■ **Required work**: Retype only the lines at the head of the records, first through the one with "Local Open Scope Z_scope.", exactly as written.

■ **Extracted information**:
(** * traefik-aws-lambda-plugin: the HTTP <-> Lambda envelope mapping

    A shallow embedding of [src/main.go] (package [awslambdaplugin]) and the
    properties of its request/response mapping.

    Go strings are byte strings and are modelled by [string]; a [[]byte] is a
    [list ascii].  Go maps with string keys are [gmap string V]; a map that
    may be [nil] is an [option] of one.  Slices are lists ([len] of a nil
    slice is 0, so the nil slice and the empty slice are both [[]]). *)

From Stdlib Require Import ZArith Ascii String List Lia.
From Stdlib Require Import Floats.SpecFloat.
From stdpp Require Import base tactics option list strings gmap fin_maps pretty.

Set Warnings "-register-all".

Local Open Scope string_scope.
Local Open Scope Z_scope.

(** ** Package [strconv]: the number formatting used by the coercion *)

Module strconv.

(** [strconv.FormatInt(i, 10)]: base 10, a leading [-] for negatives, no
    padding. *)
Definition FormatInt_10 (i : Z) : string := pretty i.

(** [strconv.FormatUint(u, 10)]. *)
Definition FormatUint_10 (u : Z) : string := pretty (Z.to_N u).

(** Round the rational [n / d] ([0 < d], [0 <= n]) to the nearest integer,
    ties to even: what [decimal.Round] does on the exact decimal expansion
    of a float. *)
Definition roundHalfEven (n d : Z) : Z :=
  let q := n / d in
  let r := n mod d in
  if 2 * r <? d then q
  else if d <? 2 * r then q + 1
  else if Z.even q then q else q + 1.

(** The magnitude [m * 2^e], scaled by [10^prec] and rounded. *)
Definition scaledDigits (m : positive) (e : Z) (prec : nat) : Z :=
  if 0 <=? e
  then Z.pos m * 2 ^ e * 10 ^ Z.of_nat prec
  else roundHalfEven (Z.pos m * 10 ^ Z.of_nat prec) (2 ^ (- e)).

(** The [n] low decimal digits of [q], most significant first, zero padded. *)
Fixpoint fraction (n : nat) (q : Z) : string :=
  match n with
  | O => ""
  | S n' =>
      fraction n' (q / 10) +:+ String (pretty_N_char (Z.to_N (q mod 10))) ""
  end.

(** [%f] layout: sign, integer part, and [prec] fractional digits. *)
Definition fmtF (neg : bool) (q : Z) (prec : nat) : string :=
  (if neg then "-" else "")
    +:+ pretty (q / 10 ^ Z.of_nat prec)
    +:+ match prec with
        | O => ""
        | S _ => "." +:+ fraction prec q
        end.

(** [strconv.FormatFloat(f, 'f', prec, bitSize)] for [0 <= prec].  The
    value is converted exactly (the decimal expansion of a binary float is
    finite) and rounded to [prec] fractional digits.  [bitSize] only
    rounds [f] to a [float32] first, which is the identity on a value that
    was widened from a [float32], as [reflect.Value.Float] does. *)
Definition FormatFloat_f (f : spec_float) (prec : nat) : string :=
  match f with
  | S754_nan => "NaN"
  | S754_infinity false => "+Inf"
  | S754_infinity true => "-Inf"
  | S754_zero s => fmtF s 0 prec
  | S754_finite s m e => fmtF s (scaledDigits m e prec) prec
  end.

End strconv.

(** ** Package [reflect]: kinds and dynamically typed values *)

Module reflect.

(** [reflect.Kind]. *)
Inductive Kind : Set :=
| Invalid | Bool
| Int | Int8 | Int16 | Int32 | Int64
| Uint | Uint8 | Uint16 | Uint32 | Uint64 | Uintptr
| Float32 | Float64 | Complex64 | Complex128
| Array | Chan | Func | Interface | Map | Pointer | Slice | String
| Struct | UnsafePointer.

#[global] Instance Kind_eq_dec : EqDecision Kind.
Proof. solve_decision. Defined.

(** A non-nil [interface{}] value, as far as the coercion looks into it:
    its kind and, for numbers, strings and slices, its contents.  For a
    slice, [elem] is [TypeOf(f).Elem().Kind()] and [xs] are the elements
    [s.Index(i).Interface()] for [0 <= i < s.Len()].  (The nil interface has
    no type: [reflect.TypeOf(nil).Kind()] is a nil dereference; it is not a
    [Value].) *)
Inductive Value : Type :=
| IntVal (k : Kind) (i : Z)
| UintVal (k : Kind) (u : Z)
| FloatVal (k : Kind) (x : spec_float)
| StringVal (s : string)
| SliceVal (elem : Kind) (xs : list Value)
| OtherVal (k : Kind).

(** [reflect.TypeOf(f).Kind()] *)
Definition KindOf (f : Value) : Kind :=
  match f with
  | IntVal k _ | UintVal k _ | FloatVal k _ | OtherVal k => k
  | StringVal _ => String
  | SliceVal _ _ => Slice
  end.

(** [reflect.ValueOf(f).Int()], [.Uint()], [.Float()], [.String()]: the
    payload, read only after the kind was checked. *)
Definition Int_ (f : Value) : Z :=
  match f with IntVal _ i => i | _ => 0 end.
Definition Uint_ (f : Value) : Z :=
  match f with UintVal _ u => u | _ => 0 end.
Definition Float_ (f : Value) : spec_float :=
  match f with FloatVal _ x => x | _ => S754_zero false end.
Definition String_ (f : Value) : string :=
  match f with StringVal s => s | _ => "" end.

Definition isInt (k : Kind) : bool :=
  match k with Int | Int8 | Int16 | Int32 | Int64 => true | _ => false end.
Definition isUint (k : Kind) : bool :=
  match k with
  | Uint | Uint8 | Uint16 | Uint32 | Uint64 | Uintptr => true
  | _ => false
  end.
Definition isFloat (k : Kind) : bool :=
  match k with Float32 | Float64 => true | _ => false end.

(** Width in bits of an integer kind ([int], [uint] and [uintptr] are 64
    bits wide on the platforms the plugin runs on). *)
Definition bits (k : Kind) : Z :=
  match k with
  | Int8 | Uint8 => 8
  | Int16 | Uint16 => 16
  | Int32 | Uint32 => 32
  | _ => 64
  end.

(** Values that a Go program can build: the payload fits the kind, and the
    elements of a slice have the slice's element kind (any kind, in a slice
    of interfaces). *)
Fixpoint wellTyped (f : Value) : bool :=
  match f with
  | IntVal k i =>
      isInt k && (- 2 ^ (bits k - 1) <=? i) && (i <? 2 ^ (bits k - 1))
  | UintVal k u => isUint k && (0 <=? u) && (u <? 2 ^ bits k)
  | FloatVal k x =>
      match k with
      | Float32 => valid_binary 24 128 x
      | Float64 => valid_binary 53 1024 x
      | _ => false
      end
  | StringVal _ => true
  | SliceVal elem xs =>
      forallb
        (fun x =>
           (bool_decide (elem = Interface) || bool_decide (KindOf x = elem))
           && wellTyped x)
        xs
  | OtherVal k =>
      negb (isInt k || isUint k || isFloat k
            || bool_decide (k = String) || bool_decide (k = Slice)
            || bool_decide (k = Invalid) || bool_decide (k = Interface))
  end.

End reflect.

■ **Response below**:
(** * traefik-aws-lambda-plugin: the HTTP <-> Lambda envelope mapping

    A shallow embedding of [src/main.go] (package [awslambdaplugin]) and the
    properties of its request/response mapping.

    Go strings are byte strings and are modelled by [string]; a [[]byte] is a
    [list ascii].  Go maps with string keys are [gmap string V]; a map that
    may be [nil] is an [option] of one.  Slices are lists ([len] of a nil
    slice is 0, so the nil slice and the empty slice are both [[]]). *)

From Stdlib Require Import ZArith Ascii String List Lia.
From Stdlib Require Import Floats.SpecFloat.
From stdpp Require Import base tactics option list strings gmap fin_maps pretty.

Set Warnings "-register-all".

Local Open Scope string_scope.
Local Open Scope Z_scope.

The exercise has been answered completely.